> **Task**:
Below are the records; output them exactly from the first line through the line with "Definition sign_of_cmp (c", stopping there.

Recorded information section start

(* ===== verification/ExprNumbers.v ===== *)
(** Numbers of the expression language: exprNumber, the exact comparison and the
    checked arithmetic of component/memql/expr_eval.go, and the codes an
    evaluation is refused with. *)

From Stdlib Require Import SpecFloat.
From S2P Require Import Prelude GoText Strconv Numbers.

(** ** Refusals *)

(** The stable codes of ExprError. *)
Inductive expr_code : Type :=
| unsupported_node | lambda_not_callable | expression_budget_exceeded | unknown_name
| operand_type | arithmetic_overflow | division_by_zero | in_requires_list
| condition_not_boolean | argument_count | unknown_function | invalid_argument
| var_not_available | predicate_depth_exceeded | construct_call_not_allowed
| unknown_method | single_requires_one.

#[export] Instance expr_code_eq_dec : EqDecision expr_code.
Proof. solve_decision. Defined.

(** An ExprError by its code, error() with its message, an error a hook or the
    context returned, and the model's own out-of-fuel. *)
Inductive eval_error : Type :=
| ECode (c : expr_code)
| ERaised (message : gostring)
| EHook (e : gostring)
| EContext
| EFuel.

Definition exprErr {A} (c : expr_code) : result eval_error A := Err (ECode c).

(** ** Numbers *)

Inductive exprNumber : Type :=
| NInt (i : Z)
| NFloat (f : float64).

Definition num_float (n : exprNumber) : float64 :=
  match n with NInt i => f64_of_Z i | NFloat f => f end.

Definition num_whole (n : exprNumber) : option Z :=
  match n with NInt i => Some i | NFloat f => WholeInt64 f end.

(** The sign of a comparison, as Go's comparison functions return it. *)
Definition sign_of_cmp (c : comparison) : Z := match c with Lt => -1 | Eq => 0 | Gt => 1 end.

Definition exprCompareIntFloat (i : Z) (f : float64) : option Z :=
  if is_nan f then None
  else if f64_leb float_MaxInt f then Some (-1)
  else if f64_ltb f float_MinInt then Some 1
  else
    let t := math_Trunc f in
    match WholeInt64 t with
    | None => None
    | Some ti =>
        if i <? ti then Some (-1)
        else if ti <? i then Some 1
        else if f64_ltb t f then Some (-1)
        else if f64_ltb f t then Some 1
        else Some 0
    end.

Definition exprCompareNumbers (a b : exprNumber) : option Z :=
  match a, b with
  | NInt x, NInt y => Some (if x <? y then -1 else if y <? x then 1 else 0)
  | NFloat x, NFloat y =>
      if is_nan x || is_nan y then None
      else Some (if f64_ltb x y then -1 else if f64_ltb y x then 1 else 0)
  | NInt x, NFloat y => exprCompareIntFloat x y
  | NFloat x, NInt y => Z.opp <$> exprCompareIntFloat y x
  end.

(** ** Arithmetic *)

(** int64 arithmetic wraps. *)
Definition wrap64 (z : Z) : Z := (z + 2 ^ 63) mod 2 ^ 64 - 2 ^ 63.

Inductive arith_op : Type := OpAdd | OpSub | OpMul | OpDiv | OpMod.

Definition arith_int (op : arith_op) (x y : Z) : result eval_error exprNumber :=
  match op with
  | OpAdd =>
      if ((0 <? y) && (wrap64 (int64_max - y) <? x)) || ((y <? 0) && (x <? wrap64 (int64_min - y)))
      then exprErr arithmetic_overflow else Ok (NInt (wrap64 (x + y)))
  | OpSub =>
      if ((y <? 0) && (wrap64 (int64_max + y) <? x)) || ((0 <? y) && (x <? wrap64 (int64_min + y)))
      then exprErr arithmetic_overflow else Ok (NInt (wrap64 (x - y)))
  | OpMul =>
      let p := wrap64 (x * y) in
      if negb (x =? 0) && negb (y =? 0)
         && (negb (wrap64 (Z.quot p y) =? x) || ((x =? -1) && (y =? int64_min))
             || ((y =? -1) && (x =? int64_min)))
      then exprErr arithmetic_overflow else Ok (NInt p)
  | OpDiv =>
      if y =? 0 then exprErr division_by_zero
      else if (x =? int64_min) && (y =? -1) then exprErr arithmetic_overflow
      else Ok (NInt (wrap64 (Z.quot x y)))
  | OpMod =>
      if y =? 0 then exprErr division_by_zero
      else if y =? -1 then Ok (NInt 0)
      else Ok (NInt (Z.rem x y))
  end.

Definition arith_float (op : arith_op) (x y : float64) : result eval_error exprNumber :=
  let finish (r : float64) :=
    if is_inf r || is_nan r then exprErr arithmetic_overflow else Ok (NFloat r) in
  match op with
  | OpAdd => finish (f64_add x y)
  | OpSub => finish (f64_sub x y)
  | OpMul => finish (f64_mul x y)
  | OpDiv => if f64_eqb y f64_zero then exprErr division_by_zero else finish (f64_div x y)
  | OpMod => exprErr unsupported_node
  end.

Definition exprArithmetic (op : arith_op) (a b : exprNumber) : result eval_error exprNumber :=
  match a, b with
  | NInt x, NInt y => arith_int op x y
  | _, _ =>
      match op with
      | OpMod =>
          match num_whole a, num_whole b with
          | Some x, Some y =>
              if y =? 0 then exprErr division_by_zero
              else if y =? -1 then Ok (NInt 0)
              else Ok (NInt (Z.rem x y))
          | _, _ => exprErr operand_type
          end
      | _ => arith_float op (num_float a) (num_float b)
      end
  end.

(** ** Lemmas *)

(** The value a number stands for, over [f64_unit]. *)
Definition num_exact (n : exprNumber) : Z :=
  match n with NInt i => i * f64_unit | NFloat f => exact f end.

(** The numbers of the language: integers of 64 bits and finite floats. *)
Definition num_ok (n : exprNumber) : bool :=
  match n with NInt i => in_int64 i | NFloat f => f64_finite f end.

Lemma in_int64_range z : in_int64 z = true <-> - 2 ^ 63 <= z < 2 ^ 63.
Proof. unfold in_int64, between, int64_min, int64_max. rewrite andb_true_iff, !Z.leb_le. lia. Qed.

Lemma wrap64_id z : in_int64 z = true -> wrap64 z = z.
Proof. rewrite in_int64_range. intros Hz. unfold wrap64. rewrite Z.mod_small; lia. Qed.

Lemma wrap64_range z : in_int64 (wrap64 z) = true.
Proof. apply in_int64_range. unfold wrap64. pose proof (Z.mod_pos_bound (z + 2 ^ 63) (2 ^ 64)). lia. Qed.

(** Wrapping moves a value by a multiple of 2^64. *)
Lemma wrap64_cong z : exists k, wrap64 z = z + k * 2 ^ 64.
Proof.
  exists (- ((z + 2 ^ 63) / 2 ^ 64)). unfold wrap64. pose proof (Z.div_mod (z + 2 ^ 63) (2 ^ 64)). lia.
Qed.

Lemma unit_pos : 0 < f64_unit.
Proof. by apply pow2_pos. Qed.

Lemma sign_of_cmp_lt x y : sign_of_cmp (x ?= y) = if x <? y then -1 else if y <? x then 1 else 0.
Proof.
  destruct (Z.compare_spec x y) as [->|Hl|Hg]; cbn [sign_of_cmp].
  - by rewrite Z.ltb_irrefl.
  - by rewrite (proj2 (Z.ltb_lt x y) Hl).
  - rewrite (proj2 (Z.ltb_lt y x) Hg). by rewrite (proj2 (Z.ltb_ge x y)) by lia.
Qed.

Lemma compare_int_float_exact i f : in_int64 i = true -> f64_finite f = true ->
  exprCompareIntFloat i f = Some (sign_of_cmp (i * f64_unit ?= exact f)).
Proof.
  rewrite in_int64_range. intros Hi Hf. pose proof Hf as (_ & Hn & _)%f64_finite_parts.
  destruct (math_Trunc_exact f Hf) as [Ht He]. destruct float_bounds_exact as (F1 & F2 & X1 & X2).
  pose proof unit_pos as Hu. unfold exprCompareIntFloat.
  rewrite Hn, f64_leb_exact, f64_ltb_exact, !f64_ltb_exact, X1, X2, He, sign_of_cmp_lt by done.
  destruct (Z.leb_spec (2 ^ 63 * f64_unit) (exact f)).
  { rewrite (proj2 (Z.ltb_lt _ _)) by nia. done. }
  destruct (Z.ltb_spec (exact f) (- 2 ^ 63 * f64_unit)).
  { rewrite (proj2 (Z.ltb_ge (i * f64_unit) _)) by nia. by rewrite (proj2 (Z.ltb_lt _ _)) by nia. }
  pose proof (exact_trunc f Hf) as Htr.
  assert (Hq : Z.abs (exact f - trunc f * f64_unit) < f64_unit /\ (0 <= exact f -> trunc f * f64_unit <= exact f)
    /\ (exact f <= 0 -> exact f <= trunc f * f64_unit)).
  { rewrite Htr. pose proof (Z.quot_rem' (exact f) f64_unit) as Hqr.
    destruct (Z.le_gt_cases 0 (exact f)) as [Hs|Hs].
    - pose proof (Z.rem_bound_pos (exact f) f64_unit Hs Hu). split; [lia|]. split; [lia|].
      intros. replace (exact f) with 0 by lia. by rewrite Z.quot_0_l by lia.
    - pose proof (Z.rem_bound_pos_neg (exact f) f64_unit Hu (Z.lt_le_incl _ _ Hs)). repeat split; lia. }
  assert (Hw : WholeInt64 (math_Trunc f) = Some (trunc f)).
  { apply WholeInt64_spec; [by apply f64_finite_parts in Ht as (? & _)|]. split; [done|]. split; [done|].
    apply in_int64_range. rewrite Htr. pose proof (Z.quot_le_mono (- 2 ^ 63 * f64_unit) (exact f) f64_unit Hu ltac:(lia)) as Hlo.
    rewrite Z.quot_mul in Hlo by lia. split; [done|]. nia. }
  rewrite Hw. destruct Hq as (Q1 & Q2 & Q3).
  destruct (Z.ltb_spec i (trunc f)); [by rewrite (proj2 (Z.ltb_lt (i * f64_unit) _)) by nia|].
  destruct (Z.ltb_spec (trunc f) i).
  { rewrite (proj2 (Z.ltb_ge (i * f64_unit) _)) by nia. by rewrite (proj2 (Z.ltb_lt _ _)) by nia. }
  replace i with (trunc f) by lia. by repeat case_match.
Qed.

Lemma Z_mul_ltb k x y : 0 < k -> (x <? y) = (k * x <? k * y).
Proof. intros Hk. destruct (Z.ltb_spec x y); symmetry; [apply Z.ltb_lt|apply Z.ltb_ge]; nia. Qed.

Lemma num_ok_nan n : num_ok n = true -> match n with NFloat f => is_nan f = false | NInt _ => True end.
Proof. destruct n; [done|]. by intros (_ & ? & _)%f64_finite_parts. Qed.

(** The comparison is that of the exact values, whatever the representations. *)
Lemma compare_numbers_exact a b : num_ok a = true -> num_ok b = true ->
  exprCompareNumbers a b = Some (sign_of_cmp (num_exact a ?= num_exact b)).
Proof.
  intros Ha Hb. pose proof unit_pos. destruct a as [x|x], b as [y|y]; cbn [exprCompareNumbers num_exact num_ok] in *.
  - rewrite sign_of_cmp_lt, !(Z.mul_comm _ f64_unit), <- !Z_mul_ltb by done. done.
  - by apply compare_int_float_exact.
  - rewrite compare_int_float_exact by done. cbn [fmap option_fmap option_map].
    rewrite (Z.compare_antisym (y * f64_unit) (exact x)). by destruct (_ ?= _).
  - apply f64_finite_parts in Ha as Ha', Hb as Hb'. destruct Ha' as (_ & -> & _), Hb' as (_ & -> & _).
    cbn [orb]. by rewrite !f64_ltb_exact, sign_of_cmp_lt.
Qed.

(** *** Integer arithmetic *)

(** What an operator means on integers without a width. *)
Definition int_meaning (op : arith_op) (x y : Z) : Z :=
  match op with
  | OpAdd => x + y | OpSub => x - y | OpMul => x * y | OpDiv => Z.quot x y | OpMod => Z.rem x y
  end.

Definition needs_divisor (op : arith_op) : bool :=
  match op with OpDiv | OpMod => true | _ => false end.

(** The answer within 64 bits: the exact result, or a refusal. *)
Definition int_spec (op : arith_op) (x y : Z) : result eval_error exprNumber :=
  if needs_divisor op && (y =? 0) then exprErr division_by_zero
  else if in_int64 (int_meaning op x y) then Ok (NInt (int_meaning op x y))
  else exprErr arithmetic_overflow.

Lemma in_int64_false z : in_int64 z = false <-> z < - 2 ^ 63 \/ 2 ^ 63 <= z.
Proof. rewrite <- not_true_iff_false, in_int64_range. lia. Qed.

Lemma quot_in_int64 p y : in_int64 p = true -> y <> 0 -> ~ (p = - 2 ^ 63 /\ y = -1) -> in_int64 (Z.quot p y) = true.
Proof.
  rewrite !in_int64_range. intros Hp Hy Hn. pose proof (Z.quot_abs p y Hy) as Ha.
  assert (Z.abs (Z.quot p y) <= Z.abs p).
  { rewrite <- Ha. destruct (Z.eq_dec (Z.abs y) 1) as [->|]; [rewrite Z.quot_1_r; lia|].
    destruct (Z.eq_dec p 0) as [->|]; [by rewrite Z.quot_0_l by lia|]. apply Z.lt_le_incl, Z.quot_lt; lia. }
  destruct (Z.eq_dec p (- 2 ^ 63)) as [->|]; [|lia]. assert (y <> -1) by tauto.
  destruct (Z.eq_dec y 1) as [->|]; [rewrite Z.quot_1_r; lia|].
  assert (Z.abs (Z.quot (- 2 ^ 63) y) < 2 ^ 63); [|lia]. rewrite <- Ha. apply Z.quot_lt; lia.
Qed.

(** The product test finds every overflow. *)
Lemma mul_check x y : in_int64 x = true -> in_int64 y = true -> x <> 0 -> y <> 0 ->
  negb (wrap64 (Z.quot (wrap64 (x * y)) y) =? x) || ((x =? -1) && (y =? int64_min)) || ((y =? -1) && (x =? int64_min))
  = negb (in_int64 (x * y)).
Proof.
  intros Hx Hy Hx0 Hy0. destruct (in_int64 (x * y)) eqn:Hxy; cbn [negb].
  - rewrite (wrap64_id (x * y)), Z.quot_mul, wrap64_id, Z.eqb_refl by done. cbn [negb orb].
    apply in_int64_range in Hxy. unfold int64_min.
    destruct (Z.eqb_spec x (-1)) as [->|]; destruct (Z.eqb_spec y (- 2 ^ 63)) as [->|]; cbn [andb orb]; try lia;
      destruct (Z.eqb_spec y (-1)) as [->|]; destruct (Z.eqb_spec x (- 2 ^ 63)) as [->|]; cbn [andb orb]; try lia; done.
  - apply in_int64_false in Hxy. destruct (wrap64_cong (x * y)) as [k Hk].
    pose proof (wrap64_range (x * y)) as Hp. set (p := wrap64 (x * y)) in *.
    apply orb_true_iff. destruct (decide (p = - 2 ^ 63 /\ y = -1)) as [[Hp1 ->]|Hn].
    { destruct (decide (x = - 2 ^ 63)) as [->|Hx1]; [by right|]. left. apply orb_true_iff. left. rewrite Hp1.
      change (wrap64 (Z.quot (- 2 ^ 63) (-1))) with (- 2 ^ 63). apply negb_true_iff, Z.eqb_neq. lia. }
    left. apply orb_true_iff. left. rewrite wrap64_id by (by apply quot_in_int64). apply negb_true_iff, Z.eqb_neq. intros Hq.
    pose proof (Z.quot_rem' p y) as Hqr. pose proof (Z.rem_bound_abs p y Hy0) as Hb. rewrite Hq in Hqr.
    apply in_int64_range in Hy, Hp. assert (Z.abs (k * 2 ^ 64) < 2 ^ 64) by lia. assert (k = 0) by lia. lia.
Qed.

Lemma arith_int_exact op x y : in_int64 x = true -> in_int64 y = true -> arith_int op x y = int_spec op x y.
Proof.
  intros Hx Hy. pose proof Hx as Rx%in_int64_range. pose proof Hy as Ry%in_int64_range.
  unfold int_spec, arith_int. destruct op; cbn [needs_divisor andb int_meaning].
  - assert (((0 <? y) && (wrap64 (int64_max - y) <? x)) || ((y <? 0) && (x <? wrap64 (int64_min - y)))
      = negb (in_int64 (x + y))) as ->.
    { destruct (Z.ltb_spec 0 y), (Z.ltb_spec y 0); try lia; cbn [andb orb]; rewrite ?orb_false_r.
      - rewrite wrap64_id by (apply in_int64_range; unfold int64_max; lia). unfold int64_max.
        destruct (in_int64 (x + y)) eqn:Hs; [apply in_int64_range in Hs; apply Z.ltb_ge|apply in_int64_false in Hs; apply Z.ltb_lt]; lia.
      - rewrite wrap64_id by (apply in_int64_range; unfold int64_min; lia). unfold int64_min.
        destruct (in_int64 (x + y)) eqn:Hs; [apply in_int64_range in Hs; apply Z.ltb_ge|apply in_int64_false in Hs; apply Z.ltb_lt]; lia.
      - replace (x + y) with x by lia. by rewrite Hx. }
    destruct (in_int64 (x + y)) eqn:Hs; [|done]. cbn [negb]. by rewrite wrap64_id.
  - assert (((y <? 0) && (wrap64 (int64_max + y) <? x)) || ((0 <? y) && (x <? wrap64 (int64_min + y)))
      = negb (in_int64 (x - y))) as ->.
    { destruct (Z.ltb_spec 0 y), (Z.ltb_spec y 0); try lia; cbn [andb orb]; rewrite ?orb_false_r.
      - rewrite wrap64_id by (apply in_int64_range; unfold int64_min; lia). unfold int64_min.
        destruct (in_int64 (x - y)) eqn:Hs; [apply in_int64_range in Hs; apply Z.ltb_ge|apply in_int64_false in Hs; apply Z.ltb_lt]; lia.
      - rewrite wrap64_id by (apply in_int64_range; unfold int64_max; lia). unfold int64_max.
        destruct (in_int64 (x - y)) eqn:Hs; [apply in_int64_range in Hs; apply Z.ltb_ge|apply in_int64_false in Hs; apply Z.ltb_lt]; lia.
      - replace (x - y) with x by lia. by rewrite Hx. }
    destruct (in_int64 (x - y)) eqn:Hs; [|done]. cbn [negb]. by rewrite wrap64_id.
  - destruct (Z.eqb_spec x 0) as [->|Hx0]; [done|]. destruct (Z.eqb_spec y 0) as [->|Hy0]; [by rewrite Z.mul_0_r|].
    cbn [negb andb]. rewrite mul_check by done. destruct (in_int64 (x * y)) eqn:Hs; [|done]. cbn [negb]. by rewrite wrap64_id.
  - destruct (Z.eqb_spec y 0) as [->|Hy0]; [done|].
    destruct (decide (x = int64_min /\ y = -1)) as [[-> ->]|Hn]; [done|].
    rewrite quot_in_int64 by (done || (unfold int64_min in Hn; tauto)).
    destruct (Z.eqb_spec x int64_min) as [->|], (Z.eqb_spec y (-1)) as [->|]; cbn [andb]; try tauto;
      rewrite wrap64_id by (apply quot_in_int64; (done || (unfold int64_min in *; tauto))); done.
  - destruct (Z.eqb_spec y 0) as [->|Hy0]; [done|]. cbn [andb].
    assert (Hr : in_int64 (Z.rem x y) = true).
    { apply in_int64_range. pose proof (Z.rem_bound_abs x y Hy0). lia. }
    rewrite Hr. destruct (Z.eqb_spec y (-1)) as [->|]; [|done].
    change (-1) with (- (1)) in *. by rewrite Z.rem_opp_r, Z.rem_1_r.
Qed.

Recorded information section end

> **Your response**:
(* ===== verification/ExprNumbers.v ===== *)
(** Numbers of the expression language: exprNumber, the exact comparison and the
    checked arithmetic of component/memql/expr_eval.go, and the codes an
    evaluation is refused with. *)

From Stdlib Require Import SpecFloat.
From S2P Require Import Prelude GoText Strconv Numbers.

(** ** Refusals *)

(** The stable codes of ExprError. *)
Inductive expr_code : Type :=
| unsupported_node | lambda_not_callable | expression_budget_exceeded | unknown_name
| operand_type | arithmetic_overflow | division_by_zero | in_requires_list
| condition_not_boolean | argument_count | unknown_function | invalid_argument
| var_not_available | predicate_depth_exceeded | construct_call_not_allowed
| unknown_method | single_requires_one.

#[export] Instance expr_code_eq_dec : EqDecision expr_code.
Proof. solve_decision. Defined.

(** An ExprError by its code, error() with its message, an error a hook or the
    context returned, and the model's own out-of-fuel. *)
Inductive eval_error : Type :=
| ECode (c : expr_code)
| ERaised (message : gostring)
| EHook (e : gostring)
| EContext
| EFuel.

Definition exprErr {A} (c : expr_code) : result eval_error A := Err (ECode c).

(** ** Numbers *)

Inductive exprNumber : Type :=
| NInt (i : Z)
| NFloat (f : float64).

Definition num_float (n : exprNumber) : float64 :=
  match n with NInt i => f64_of_Z i | NFloat f => f end.

Definition num_whole (n : exprNumber) : option Z :=
  match n with NInt i => Some i | NFloat f => WholeInt64 f end.

(** The sign of a comparison, as Go's comparison functions return it. *)
Definition sign_of_cmp (c : comparison) : Z := match c with Lt => -1 | Eq => 0 | Gt => 1 end.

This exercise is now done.